Neonatal Nav1.5 voltage-gated Na+ channel : regulation, electrophysiology and pharmacology

Abstract

The overall aims of this PhD were (1) to evaluate the mechanisms controlling functional expression of neonatal Nav1.5 (nNav1.5), the predominant voltage-gated sodium channel (VGSC) subtype expressed in metastatic human breast cancer (BCa) cells, and (2) to characterize the electrophysiological and pharmacological properties of nNav1.5 compared with the adult Nav1.5 (aNav1.5) counterpart. Experiments were carried out under normoxic and hypoxic conditions. The Results chapter-1 demonstrates the hypoxic upregulation of functional VGSC (nNav1.5) expression in MDA-MB-231 human BCa cells, proposed to occur via positive feedback involving Na+ influx and activation of protein kinase A. Upregulation of nNav1.5, evident at mRNA, protein and signalling levels, led to significant augmentation of Matrigel invasion. The hypoxia-sensitive persistent Na+ current (INaP) played a significant role in the increased invasiveness. The Results chapter-2 shows that, compared to aNav1.5, nNav1.5 (i) exhibited depolarized activation, (ii) had slower activation/inactivation kinetics, (iii) allowed greater transient charge (Na+) influx, (iv) recovered from inactivation significantly more slowly, (v) exhibited greater use-dependent attenuation, and (vi) expressed larger INaP. Mutagenesis studies revealed the charge-reversing Asp211 (aNav1.5) to Lys211 (nNav1.5) switch to be predominantly responsible for these differences.

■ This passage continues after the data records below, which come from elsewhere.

(* ===== verification/CompositionFacts.v ===== *)
(** * Facts on policy composition

    The closed form of a merge, what every resolved policy satisfies, and that
    resolution ends on every finite set of sources. *)
From S2P Require Import Prelude Ast Compiler PhaseGraph Parser Composition.

(** ** The merge of one phase *)

(** The phase that stands for parent phase [p] in the merged policy *)
Definition merged_phase (child_phases : list PhaseNode) (p : PhaseNode) : PhaseNode :=
  match List.find (λ c, bool_decide (PhaseNode_name c = PhaseNode_name p)) child_phases with
  | Some c => if PhaseNode_extend c then extend_phase p c else clear_extend c
  | None => clear_extend p
  end.

Lemma find_by_name (l : list PhaseNode) n c :
  List.find (λ c, bool_decide (PhaseNode_name c = n)) l = Some c → c ∈ l ∧ PhaseNode_name c = n.
Proof. intros [Hin Hn]%find_Some_elem_of. by apply bool_decide_eq_true in Hn. Qed.

Lemma merged_phase_name cs p : PhaseNode_name (merged_phase cs p) = PhaseNode_name p.
Proof.
  unfold merged_phase. destruct (List.find _ _) as [c|] eqn:Hf; [|done].
  apply find_by_name in Hf as [_ Hn]. by destruct (PhaseNode_extend c).
Qed.

Lemma merged_phase_extend cs p : PhaseNode_extend (merged_phase cs p) = false.
Proof. unfold merged_phase. destruct (List.find _ _) as [c|]; [by destruct (PhaseNode_extend c)|done]. Qed.

Lemma merged_phase_names cs (ps : list PhaseNode) :
  PhaseNode_name <$> (merged_phase cs <$> ps) = PhaseNode_name <$> ps.
Proof. rewrite <-list_fmap_compose. apply list_fmap_ext. intros. apply merged_phase_name. Qed.

Lemma clear_extend_names (l : list PhaseNode) : PhaseNode_name <$> (clear_extend <$> l) = PhaseNode_name <$> l.
Proof. rewrite <-list_fmap_compose. by apply list_fmap_ext. Qed.

Lemma clear_extend_id p : PhaseNode_extend p = false → clear_extend p = p.
Proof. destruct p. simpl. by intros ->. Qed.

Lemma find_by_name_unique (l : list PhaseNode) c :
  NoDup (PhaseNode_name <$> l) → c ∈ l →
  List.find (λ d, bool_decide (PhaseNode_name d = PhaseNode_name c)) l = Some c.
Proof.
  intros Hnd Hc. destruct (List.find _ _) as [d|] eqn:Hf.
  - apply find_by_name in Hf as [Hd Hn]. f_equal. by eapply NoDup_fmap_inj_elem.
  - eapply find_none in Hf; [|by apply list_elem_of_In]. by apply bool_decide_eq_false in Hf.
Qed.

(** With distinct child names, the child's phase of that name decides. *)
Lemma merged_phase_child cs p c :
  NoDup (PhaseNode_name <$> cs) → c ∈ cs → PhaseNode_name c = PhaseNode_name p →
  (PhaseNode_extend c = true →
     PhaseNode_operations (merged_phase cs p) = PhaseNode_operations p ++ PhaseNode_operations c) ∧
  (PhaseNode_extend c = false → merged_phase cs p = c).
Proof.
  intros Hnd Hc Hn. unfold merged_phase. rewrite <-Hn, find_by_name_unique by done.
  split; intros Hx; rewrite Hx; [done|]. by apply clear_extend_id.
Qed.

Lemma merged_phase_inherited cs p :
  PhaseNode_name p ∉ PhaseNode_name <$> cs → merged_phase cs p = clear_extend p.
Proof.
  intros Hn. unfold merged_phase. destruct (List.find _ _) as [c|] eqn:Hf; [|done].
  apply find_by_name in Hf as [Hc Hname]. destruct Hn. rewrite <-Hname.
  apply list_elem_of_fmap. eauto.
Qed.

(** Indexed search *)
Lemma find_imap (cs : list PhaseNode) (consumed : list bool) n f :
  (∀ i c, cs !! i = Some c → PhaseNode_name c = n → default false (consumed !! f i) = false) →
  snd <$> List.find (λ ip, negb (default false (consumed !! ip.1)) &&
                           bool_decide (PhaseNode_name ip.2 = n)) (imap (λ i c, (f i, c)) cs) =
  List.find (λ c, bool_decide (PhaseNode_name c = n)) cs.
Proof.
  revert f; induction cs as [|c cs IH]; intros f Hc; [done|]. rewrite imap_cons. simpl.
  case_bool_decide as Hn.
  - rewrite (Hc 0 c) by done. done.
  - rewrite andb_false_r. apply (IH (f ∘ S)). intros i d Hi. apply (Hc (S i) d Hi).
Qed.

Lemma find_child_phase_Some cs consumed n i c :
  find_child_phase cs consumed n = Some (i, c) →
  cs !! i = Some c ∧ PhaseNode_name c = n ∧ default false (consumed !! i) = false.
Proof.
  unfold find_child_phase. intros [Hin Hb]%find_Some_elem_of. simpl in Hb.
  apply andb_prop in Hb as [Hc Hn]. apply bool_decide_eq_true in Hn.
  apply negb_true_iff in Hc. split; [|done].
  apply list_elem_of_lookup in Hin as [j Hj]. rewrite list_lookup_imap in Hj.
  destruct (cs !! j) eqn:Hcs; simpl in Hj; [|done]. by simplify_eq.
Qed.

Section merge.
Context (sid : PolicySourceId) (psources : gmap string PhaseComposition) (label : string).
Context (cs : list PhaseNode).
Hypothesis child_names : NoDup (PhaseNode_name <$> cs).

Let step := merge_parent_phase sid psources label cs.

(** After the parent phases [done], exactly the child phases of their names are
    consumed. *)
Record merge_inv (done : list PhaseNode) (st : merge_state) : Prop := {
  inv_length : length (merge_consumed st) = length cs;
  inv_consumed i c : cs !! i = Some c →
    default false (merge_consumed st !! i) = true ↔ PhaseNode_name c ∈ PhaseNode_name <$> done;
  inv_phases : merge_phases st = merged_phase cs <$> done;
  inv_sources n : is_Some (merge_sources st !! n) ↔ n ∈ PhaseNode_name <$> done;
}.

Lemma merge_step_consumed done st p :
  merge_inv done st → ∀ i c, cs !! i = Some c →
  default false (merge_consumed (step st p) !! i) = true ↔
  PhaseNode_name c ∈ PhaseNode_name <$> (done ++ [p]).
Proof.
  intros [Hl Hc _ _] i c Hi. rewrite fmap_app, elem_of_app, <-(Hc i c Hi). simpl.
  rewrite list_elem_of_singleton. unfold step, merge_parent_phase.
  destruct (find_child_phase _ _ _) as [[j d]|] eqn:Hf.
  - apply find_child_phase_Some in Hf as (Hj & Hd & Hfalse).
    assert (default false (<[j:=true]> (merge_consumed st) !! i) = true ↔
            default false (merge_consumed st !! i) = true ∨ PhaseNode_name c = PhaseNode_name p);
      [|by destruct (PhaseNode_extend d)].
    destruct (decide (i = j)) as [->|Hne].
    + rewrite list_lookup_insert_eq by (rewrite Hl; by eapply lookup_lt_Some).
      simplify_eq/=. naive_solver.
    + rewrite list_lookup_insert_ne by done. split; [by left|]. intros [?|Hname]; [done|].
      destruct Hne. eapply (NoDup_lookup _ _ _ (PhaseNode_name p) child_names);
        rewrite list_lookup_fmap; [rewrite Hi|rewrite Hj]; simpl; congruence.
  - simpl. split; [by left|]. intros [?|Hname]; [done|].
    destruct (default false (merge_consumed st !! i)) eqn:Hdef; [done|].
    unfold find_child_phase in Hf. eapply find_none in Hf.
    2:{ apply list_elem_of_In, list_elem_of_lookup. exists i. rewrite list_lookup_imap, Hi. done. }
    simpl in Hf. rewrite Hdef in Hf. simpl in Hf. by apply bool_decide_eq_false in Hf.
Qed.

Lemma merge_step_phases done st p :
  merge_inv done st → PhaseNode_name p ∉ PhaseNode_name <$> done →
  merge_phases (step st p) = (merged_phase cs <$> done) ++ [merged_phase cs p].
Proof.
  intros [Hl Hc Hp _] Hn. unfold step, merge_parent_phase.
  assert (snd <$> find_child_phase cs (merge_consumed st) (PhaseNode_name p) =
          List.find (λ c, bool_decide (PhaseNode_name c = PhaseNode_name p)) cs) as Hfind.
  { apply (find_imap cs _ _ id). intros i c Hi Hname. apply not_true_iff_false.
    rewrite (Hc i c Hi). by rewrite Hname. }
  unfold merged_phase. rewrite <-Hfind.
  destruct (find_child_phase _ _ _) as [[j d]|]; simpl; [|by rewrite Hp].
  destruct (PhaseNode_extend d); simpl; by rewrite Hp.
Qed.

Lemma merge_step_sources st p n :
  is_Some (merge_sources (step st p) !! n) ↔
  is_Some (merge_sources st !! n) ∨ n = PhaseNode_name p.
Proof.
  assert (∀ v, is_Some (<[PhaseNode_name p := v]> (merge_sources st) !! n) ↔
               is_Some (merge_sources st !! n) ∨ n = PhaseNode_name p) as Hins.
  { intros v. rewrite lookup_insert_is_Some'. naive_solver. }
  unfold step, merge_parent_phase.
  destruct (find_child_phase _ _ _) as [[j d]|]; [destruct (PhaseNode_extend d)|]; apply Hins.
Qed.

Lemma merge_step_inv done st p :
  merge_inv done st → PhaseNode_name p ∉ PhaseNode_name <$> done →
  merge_inv (done ++ [p]) (step st p).
Proof.
  intros Hinv Hn. split.
  - destruct Hinv as [Hl _ _ _]. unfold step, merge_parent_phase.
    destruct (find_child_phase _ _ _) as [[j d]|]; [destruct (PhaseNode_extend d)|]; simpl;
      by rewrite ?length_insert.
  - by apply merge_step_consumed.
  - rewrite fmap_app. by apply merge_step_phases.
  - intros n. rewrite merge_step_sources, (inv_sources _ _ Hinv), fmap_app. set_solver.
Qed.

Lemma merge_fold_inv ps done st :
  merge_inv done st → NoDup (PhaseNode_name <$> (done ++ ps)) →
  merge_inv (done ++ ps) (foldl step st ps).
Proof.
  revert done st; induction ps as [|p ps IH]; intros done st Hinv Hnd; cbn [foldl].
  { by rewrite app_nil_r. }
  replace (done ++ p :: ps) with ((done ++ [p]) ++ ps) in * by (by rewrite <-(assoc_L (++))).
  apply IH; [|done]. apply merge_step_inv; [done|].
  rewrite !fmap_app in Hnd. apply NoDup_app in Hnd as (Hnd & _ & _).
  apply NoDup_app in Hnd as (_ & Hnd & _). simpl in Hnd. intros Hin.
  apply (Hnd _ Hin). set_solver.
Qed.
End merge.

(** The phases of [l] whose names are not in [names] *)
Definition fresh_phases (names : list string) (l : list PhaseNode) : list PhaseNode :=
  List.filter (λ c, negb (bool_decide (PhaseNode_name c ∈ names))) l.

(** The child phases that stand for no parent phase *)
Definition unmatched (cs ps : list PhaseNode) : list PhaseNode :=
  fresh_phases (PhaseNode_name <$> ps) cs.

Section children.
Context (names : list string).

(** The remaining child phases are appended, unless one of them extends. *)
Lemma merge_child_phases_spec cs i st :
  (∀ j c, cs !! j = Some c →
    default false (merge_consumed st !! (i + j)) = bool_decide (PhaseNode_name c ∈ names)) →
  match List.find PhaseNode_extend (fresh_phases names cs) with
  | Some c => merge_child_phases i cs st =
      composition_error ("phase " +:+ quote (PhaseNode_name c)
                         +:+ " uses extend but no parent phase exists")
  | None => ∃ st', merge_child_phases i cs st = Ok st' ∧
      merge_phases st' = merge_phases st ++ (clear_extend <$> fresh_phases names cs) ∧
      ∀ n, is_Some (merge_sources st' !! n) ↔
           is_Some (merge_sources st !! n) ∨ n ∈ PhaseNode_name <$> fresh_phases names cs
  end.
Proof.
  revert i st; induction cs as [|c cs IH]; intros i st Hc; simpl.
  { exists st. split_and!; [done|by rewrite app_nil_r|set_solver]. }
  pose proof (Hc 0 c eq_refl) as H0. rewrite Nat.add_0_r in H0. rewrite H0.
  assert (∀ j d, cs !! j = Some d →
    default false (merge_consumed st !! (S i + j)) = bool_decide (PhaseNode_name d ∈ names)) as Hc'.
  { intros j d Hj. rewrite <-(Hc (S j) d Hj). do 2 f_equal. lia. }
  case_bool_decide; simpl; [by apply IH|].
  destruct (PhaseNode_extend c) eqn:Hx; [done|].
  set (st' := {| merge_consumed := merge_consumed st |}).
  specialize (IH (S i) st' Hc'). destruct (List.find PhaseNode_extend (fresh_phases names cs)); [done|].
  destruct IH as (st'' & Heq & Hp & Hs). exists st''. csimpl. split_and!; [done| |].
  - rewrite Hp. simpl. by rewrite <-(assoc_L (++)).
  - intros n. rewrite Hs. simpl. rewrite lookup_insert_is_Some', elem_of_cons. naive_solver.
Qed.
End children.

(** ** The whole merge *)
Definition ResolvedPolicyAst_phases (r : ResolvedPolicyAst) : list PhaseNode :=
  PolicyAst_phases (ResolvedPolicyAst_ast r).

Surprisingly, however, challenging the two splice variants with mono-, di- and trivalent cations generated only subtle differential effects in channel gating. The Results chapter-3 determines the sensitivities of nNav1.5 and aNav1.5 to various VGSC blockers. The effects of small-molecule drugs lidocaine, phenytoin, mexiletine, procaine, ranolazine and riluzole were similar. NESOpAb, a polyclonal antibody targeting nNav1.5, exhibited ~200-fold lower threshold and ~5-fold lower IC50 for inhibiting nNav1.5 vs. aNav1.5; the Lys/Asp211 residue was crucial to this difference. Spider toxins ProTx-II and HaTx were found to share a binding site in the nNav1.5/aNav1.5 splicing region, exhibiting ~25- and 5-fold selectivity for aNav1.5. Each Results chapter ends with a discussion and highlighting of clinical implications.